- **What the task requires**
Copy out each line of the material that includes the word "induction".

[Given data Boundary: Start]

Section SimpleAgent.
(** [W] is the state of the collaborators of the agent: its reasoning
    engine and its memory manager. *)
Context {W Ctx : Type}.

(** The fields of the agent that [execute] assigns. *)
Record AgentFields : Type := mkFields {
  state : AgentState;
  context : option Ctx
}.

(** [SimpleAgent.execute].  [reasoning] is [self.reasoning] ([None] when
    reasoning is disabled) with its [process]; [memory] is [self.memory]
    with its [store_result], which returns nothing and may raise.  The
    state is set to RUNNING before the [try]; [except Exception] sets it to
    ERROR and raises again; what is not an [Exception] passes the clause
    by, with the state as it is. *)
Definition execute
    (reasoning : option (pyvalue -> Ctx -> W -> answer * W))
    (memory : option (pyvalue -> pyvalue -> W -> option raised * W))
    (new_context : Ctx) (task : pyvalue) (context : option Ctx)
    (self : AgentFields * W) : answer * (AgentFields * W) :=
  let ctx := default new_context context in
  let '(processed, w1) :=
    match reasoning with
    | Some process => process task ctx (snd self)
    | None => (Ok (VStr ("Task completed: " +:+ py_str task)), snd self)
    end in
  match processed with
  | Fail (AnException msg) => (Fail (AnException msg), (mkFields ERROR (Some ctx), w1))
  | Fail (NotAnException msg) =>
      (Fail (NotAnException msg), (mkFields RUNNING (Some ctx), w1))
  | Ok result =>
      match memory with
      | None => (Ok result, (mkFields COMPLETED (Some ctx), w1))
      | Some store_result =>
          let '(failure, w2) := store_result task result w1 in
          match failure with
          | Some (AnException msg) =>
              (Fail (AnException msg), (mkFields ERROR (Some ctx), w2))
          | Some (NotAnException msg) =>
              (Fail (NotAnException msg), (mkFields RUNNING (Some ctx), w2))
          | None => (Ok result, (mkFields COMPLETED (Some ctx), w2))
          end
      end
  end.

End SimpleAgent.

Arguments AgentFields : clear implicits.

(** A [SimpleAgent] with reasoning and memory disabled, as the orchestrator
    calls it: the world is the fields of the agent, and [execute] with
    neither collaborator always returns.  The class defines neither
    [__bool__] nor [__len__]. *)
Definition plain_agent {Ctx : Type} : Agent (AgentFields Ctx) Ctx :=
  mkAgent true
    (fun task context _ =>
       (Returned (VStr ("Task completed: " +:+ py_str task)),
        mkFields COMPLETED (Some context))).

End Base.

(* ===================================================================== *)
(** ** More concrete workflows *)
(* ===================================================================== *)

Module Examples.

(** The two step dictionaries of [examples/agents/simple_agent_example.py]. *)
Definition sales_records : list StepRecord :=
  [ mkRecord (Some "analyze_data") (Some "data_analyst")
             (Some (VStr "Analyze sales data for Q4 2023")) None None;
    mkRecord (Some "generate_report") (Some "report_generator")
             (Some (VStr "Generate quarterly sales report based on {step.analyze_data}"))
             (Some ["analyze_data"]) None ].

(** The workflow that [run_simple_workflow] builds from them. *)
Definition sales : WorkflowDefinition :=
  Scenarios.simple
    [ Scenarios.step "analyze_data" "data_analyst"
                     (VStr "Analyze sales data for Q4 2023") [];
      Scenarios.step "generate_report" "report_generator"
                     (VStr "Generate quarterly sales report based on {step.analyze_data}")
                     ["analyze_data"] ].

(** Two [SimpleAgent]s with reasoning and memory disabled. *)
Definition plain_registry : gmap string (Agent (Base.AgentFields unit) unit) :=
  {[ "data_analyst" := Base.plain_agent; "report_generator" := Base.plain_agent ]}.

Definition idle : Base.AgentFields unit := Base.mkFields Base.IDLE None.

(** Two step dictionaries, the second without a task. *)
Definition incomplete_records : list StepRecord :=
  [ mkRecord None (Some "echo") (Some (VStr "x")) None None;
    mkRecord None (Some "echo") None None None ].

(** One step and no room to run it. *)
Definition stalled : WorkflowDefinition :=
  mkDefinition "stalled" [ Scenarios.step "a" "echo" (VStr "x") [] ] 0.

Definition empty : WorkflowDefinition := mkDefinition "empty" [] 5.

(** A cycle, one of whose steps names an agent that is not registered. *)
Definition ghost_cycle : WorkflowDefinition :=
  Scenarios.simple [ Scenarios.step "A" "ghost" (VStr "x") ["B"];
                     Scenarios.step "B" "echo" (VStr "y") ["A"] ].

End Examples.

(* ===================================================================== *)
(** * Properties *)
(* ===================================================================== *)

(** ** Strings: prefixes, occurrences and [replace] *)

#[local] Arguments String.append !_ _ / : simpl nomatch.

Section StringFacts.

Lemma append_nil_r (s : string) : s +:+ "" = s.
Proof. induction s as [|c s IH]; simpl; [reflexivity | now rewrite IH]. Qed.

Lemma append_assoc (a b c : string) : (a +:+ b) +:+ c = a +:+ b +:+ c.
Proof. induction a as [|x a IH]; simpl; [reflexivity | now rewrite IH]. Qed.

Lemma length_append (a b : string) :
  String.length (a +:+ b) = (String.length a + String.length b)%nat.
Proof. induction a as [|x a IH]; simpl; [reflexivity | now rewrite IH]. Qed.

Lemma prefix_append (a t : string) : String.prefix a (a +:+ t) = true.
Proof.
  induction a as [|x a IH]; simpl.
  - now destruct t.
  - destruct (ascii_dec x x) as [_|Hne]; [exact IH | now elim Hne].
Qed.

Lemma prefix_spec (a b : string) :
  String.prefix a b = true <-> exists t, b = a +:+ t.
Proof.
  split.
  - revert b. induction a as [|x a IH]; intros b H.
    + exists b. reflexivity.
    + destruct b as [|y b]; simpl in H; [discriminate|].
      destruct (ascii_dec x y) as [->|_]; [|discriminate].
      destruct (IH b H) as [t ->]. exists t. reflexivity.
  - intros [t ->]. apply prefix_append.
Qed.

Lemma drop_append (a t : string) : PyStr.drop (String.length a) (a +:+ t) = t.
Proof. induction a as [|x a IH]; simpl; [now destruct t | exact IH]. Qed.

(** The boolean test [sub in s] decides [Spec.occurs]. *)
Lemma contains_spec (sub s : string) :
  PyStr.contains sub s = true <-> Spec.occurs sub s.
Proof.
  induction s as [|c s IH].
  - cbn [PyStr.contains]. rewrite orb_false_r, prefix_spec. split.
    + intros [t Ht]. exists "", t. exact Ht.
    + intros [u [v H]]. destruct u; [exists v; exact H | discriminate H].
  - cbn [PyStr.contains]. rewrite orb_true_iff, prefix_spec, IH. split.
    + intros [[t Ht] | [u [v H]]].
      * exists "", t. exact Ht.
      * exists (String c u), v. simpl. now rewrite H.
    + intros [u [v H]]. destruct u as [|c' u].
      * left. exists v. exact H.
      * right. exists u, v. simpl in H. now inversion H.
Qed.

Lemma contains_false (sub s : string) :
  PyStr.contains sub s = false <-> ~ Spec.occurs sub s.
Proof.
  rewrite <- contains_spec. destruct (PyStr.contains sub s); split; congruence.
Qed.

Lemma replace_from_skip (old new : string) (k : nat) (s : string) :
  PyStr.replace_from old new k s = PyStr.replace_from old new 0 (PyStr.drop k s).
Proof.
  revert k. induction s as [|c s IH]; intros [|k]; try reflexivity.
  simpl PyStr.drop. rewrite <- IH. reflexivity.
Qed.

Context (old new : string) (old_nonempty : old <> "").

Local Notation "'scan'" := (PyStr.replace_from old new 0%nat).

Lemma replace_is_scan (s : string) : PyStr.replace s old new = scan s.
Proof. unfold PyStr.replace. destruct old; [now elim old_nonempty | reflexivity]. Qed.

Lemma scan_match (post : string) : scan (old +:+ post) = new +:+ scan post.
Proof.
  destruct old as [|a o] eqn:E; [now elim old_nonempty|].
  change (String a o +:+ post) with (String a (o +:+ post)).
  cbn [PyStr.replace_from].
  change (String a (o +:+ post)) with (String a o +:+ post).
  rewrite prefix_append. f_equal.
  rewrite replace_from_skip.
  replace (String.length (String a o) - 1)%nat with (String.length o)
    by (simpl; lia).
  now rewrite drop_append.
Qed.

Lemma scan_copy (c : ascii) (s : string) :
  String.prefix old (String c s) = false ->
  scan (String c s) = String c (scan s).
Proof. intros H. cbn [PyStr.replace_from]. now rewrite H. Qed.

Lemma occurs_nonempty : ~ Spec.occurs old "".
Proof.
  intros [u [v H]]. destruct u; simpl in H.
  - destruct old; [now elim old_nonempty | discriminate].
  - discriminate.
Qed.

Lemma scan_absent (s : string) : ~ Spec.occurs old s -> scan s = s.
Proof.
  induction s as [|c s IH]; intros H; [reflexivity|].
  rewrite scan_copy.
  - f_equal. apply IH. intros [u [v ->]]. apply H.
    exists (String c u), v. reflexivity.
  - destruct (String.prefix old (String c s)) eqn:E; [|reflexivity].
    apply prefix_spec in E as [t Ht]. elim H. exists "", t. exact Ht.
Qed.

(** Copying one more character in front of a string keeps the relation. *)
Lemma replaced_all_cons (c : ascii) (s out : string) :
  String.prefix old (String c s) = false ->
  Spec.replaced_all old new s out ->
  Spec.replaced_all old new (String c s) (String c out).
Proof.
  intros Hpre Hrep.
  assert (Hhead : forall v, String c s <> old +:+ v).
  { intros v Hv. assert (String.prefix old (String c s) = true) as Ht
      by (apply prefix_spec; eauto). congruence. }
  destruct Hrep as [s Hno | pre post out Hleft Hrest].
  - apply Spec.replaced_none. intros [u [v H]]. destruct u as [|c' u].
    + exact (Hhead v H).
    + simpl in H. inversion H; subst. apply Hno. exists u, v. reflexivity.
  - change (String c (pre +:+ old +:+ post)) with (String c pre +:+ old +:+ post) in *.
    change (String c (pre +:+ new +:+ out)) with (String c pre +:+ new +:+ out).
    apply Spec.replaced_first; [|exact Hrest].
    intros u v H. destruct u as [|c' u].
    + elim (Hhead v). exact H.
    + simpl in H. inversion H as [[Hc Ht]]. simpl. apply le_n_S. eapply Hleft. exact Ht.
Qed.

Lemma scan_replaced_all (s : string) : Spec.replaced_all old new s (scan s).
Proof.
  remember (String.length s) as n eqn:Hn.
  revert s Hn. induction n as [n IH] using lt_wf_ind. intros s Hn.
  destruct s as [|c s].
  - apply Spec.replaced_none, occurs_nonempty.
  - destruct (String.prefix old (String c s)) eqn:E.
    + apply prefix_spec in E as [post Hpost]. rewrite Hpost, scan_match.
      apply (Spec.replaced_first old new "" post).
      * intros; simpl; lia.
      * eapply IH; [|reflexivity]. subst n.
        rewrite Hpost, length_append.
        destruct old; [now elim old_nonempty | simpl; lia].
    + rewrite scan_copy by exact E.
      apply replaced_all_cons; [exact E|].
      eapply IH; [|reflexivity]. subst n. simpl. lia.
Qed.

Lemma scan_leftmost (pre post : string) :
  (forall u v, pre +:+ old +:+ post = u +:+ old +:+ v ->
               (String.length pre <= String.length u)%nat) ->
  scan (pre +:+ old +:+ post) = pre +:+ new +:+ scan post.
Proof.
  induction pre as [|c pre IH]; intros Hleft.
  - apply scan_match.
  - change (String c pre +:+ old +:+ post) with (String c (pre +:+ old +:+ post)).
    rewrite scan_copy.
    + simpl. f_equal. apply IH. intros u v H.
      specialize (Hleft (String c u) v). simpl in Hleft.
      rewrite H in Hleft. specialize (Hleft eq_refl). lia.
    + destruct (String.prefix old _) eqn:E; [|reflexivity].
      apply prefix_spec in E as [t Ht].
      specialize (Hleft "" t Ht). simpl in Hleft. lia.
Qed.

[Given data Boundary: End]

- **Result**
Proof. induction s as [|c s IH]; simpl; [reflexivity | now rewrite IH]. Qed.
Proof. induction a as [|x a IH]; simpl; [reflexivity | now rewrite IH]. Qed.
Proof. induction a as [|x a IH]; simpl; [reflexivity | now rewrite IH]. Qed.
  induction a as [|x a IH]; simpl.
  - revert b. induction a as [|x a IH]; intros b H.
Proof. induction a as [|x a IH]; simpl; [now destruct t | exact IH]. Qed.
  induction s as [|c s IH].
  revert k. induction s as [|c s IH]; intros [|k]; try reflexivity.
  induction s as [|c s IH]; intros H; [reflexivity|].
  revert s Hn. induction n as [n IH] using lt_wf_ind. intros s Hn.
  induction pre as [|c pre IH]; intros Hleft.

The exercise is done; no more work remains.